As I unfold the umbrella some plastic thing breaks off. It is the first working day for this umbrella, and it should have been sold as disposable. Of course I could buy something of a decent quality instead of this cheap trash, but then I'll most certainly forget it somewhere. I put it in the shower and tell it to be ashamed.
At half past three restlessness sets in again, and I declare it is time to inspect the Irish pub. I make a stop by the reception - I may as well pay the bill now. As the receptionist fixes the papers, telephones start ringing. She ignores them completely and finishes her business with me. When that has been dealt with, she asks politely if she can answer the phones now? Admirable! Phones are usually more important than people.

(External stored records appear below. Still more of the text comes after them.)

(** One pass of the sample loop hands 8-bit values only to the
    formatter and keeps the accumulator well-formed. *)
Lemma triple_wav_sample (st : wav_state) :
  buf_ok st ->
  triple base (wav_sample reduce16 bytes channels bitsPer div st) buf_ok.
Proof.
  intros (Hlen & Hi & Hb & H0). unfold wav_sample.
  eapply triple_bind; [apply triple_wav_frame|].
  intros [sum pos] Hsum. cbn [fst] in Hsum.
  pose proof (mix_range sum Hsum) as Hq.
  destruct ((bitsPer =? 16) && (reduce16 =? 10)).
  - eapply triple_bind; [apply triple_floordiv|].
    intros q [Hd ->]. specialize (Hq Hd).
    eapply triple_bind; [apply triple_getitem|].
    intros b0 (j & Hj & Hn).
    unfold py_index in Hj. rewrite Hlen in Hj. cbn in Hj.
    injection Hj as <-.
    apply nth_error_nth with (d := 0) in Hn.
    eapply triple_bind; [apply triple_setitem; lia|].
    intros buf1 [_ ->].
    eapply triple_bind; [apply triple_setitem; lia|].
    intros buf2 [_ ->].
    change (Z.to_nat 0) with O. rewrite <- Hn.
    destruct (buf_step_ok (buf st) (bufIdx st) (sum / div) Hlen Hi Hb H0 Hq)
      as (Hlen2 & Hb2 & H02).
    destruct (Z.leb_spec 5 (bufIdx st + 1)).
    + eapply triple_bind; [apply triple_write_all; assumption|].
      intros h _. apply triple_ret.
      repeat split; cbn; try lia.
      repeat constructor; unfold byte_ok; lia.
    + apply triple_ret. unfold buf_ok. cbn [buf bufIdx].
      replace (2 * (bufIdx st + 1 - 1)) with (2 * bufIdx st) by lia.
      repeat split; try assumption; lia.
  - eapply triple_bind; [apply triple_floordiv|].
    intros q [Hd ->]. specialize (Hq Hd).
    eapply triple_bind; [apply triple_write; exact Hq|].
    intros h _. apply triple_ret. unfold buf_ok. cbn [buf bufIdx].
    repeat split; try assumption; lia.
Qed.

End AudioTriples.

The Irish pub is closed for inspection, but then there is the bar with the white eagles at the market square. I get a small table by a window, one step up. Two girls at the table below lower their voices. There was no need for that, because I do not understand a word of their Polish gibberish. At the next table a man of my age is reading a book.
The girls leave and are replaced by a company of American Jews. They throw clothes and bags in a heap on the floor right where I need to step, once I decide to leave. I am probably mistaken for a piece of furniture. They are on a pilgrimage and talk about genocide and camps. I contemplate asking them to collect their stuff, but instead I jump the heap with Tarzanic agility. I don't think they even noticed.
Later Helle feels better and we cross the street towards a pizzeria. A drenched man is begging desperately in the street and says he cannot afford to eat in this neighbourhood. He could have had my pizza anytime, because the 'spicy' sausage is so chilli-hot that my mouth is senseless after a few bites.
I defend against this taste bud attack by removing the sausage, but then a second front opens: a kid terrorises the restaurant with wailing, flying toys and spilt Coca Cola. The father gives instant psychological counselling, so the frustration can be converted into decibels rather than lifelong traumas. Fortunately the family leaves before we have finished eating, and there is a sigh of relief from the whole restaurant.
Tuesday March 20th 2007
We have asked for a taxi at 9:45. Our flight is at one, but we must check out anyway, and the last time I was here the airport was utter chaos and it took forever to even reach the counters.
We get down in good time, but the driver is already waiting. This driver switches the meter on. I am a bit puzzled when we cross the river going south and ask if this is the way to the airport. To such a stupid question "Yes" is the only answer, and soon we turn right and pass the river once again - this time going north. I guess it was just a reasonable way to avoid traffic jams in the city centre. After 20 minutes we are at the airport, and the meter says 64 PLN. Cheap for 15 kilometres.
The airport has been rebuilt since I was here two years ago, and check-in goes much more smoothly. The Polish LOT uses the counters 1-9, and 10-19 are allotted to international airlines. We pass through security reasonably quickly, which according to the airport can take up to 45 minutes.
The flight is delayed 30 minutes. The woman on the other side of the aisle is nervous when we take off. She moves her lips silently and fiddles with a rosary. I close my eyes, convinced that she has good connections.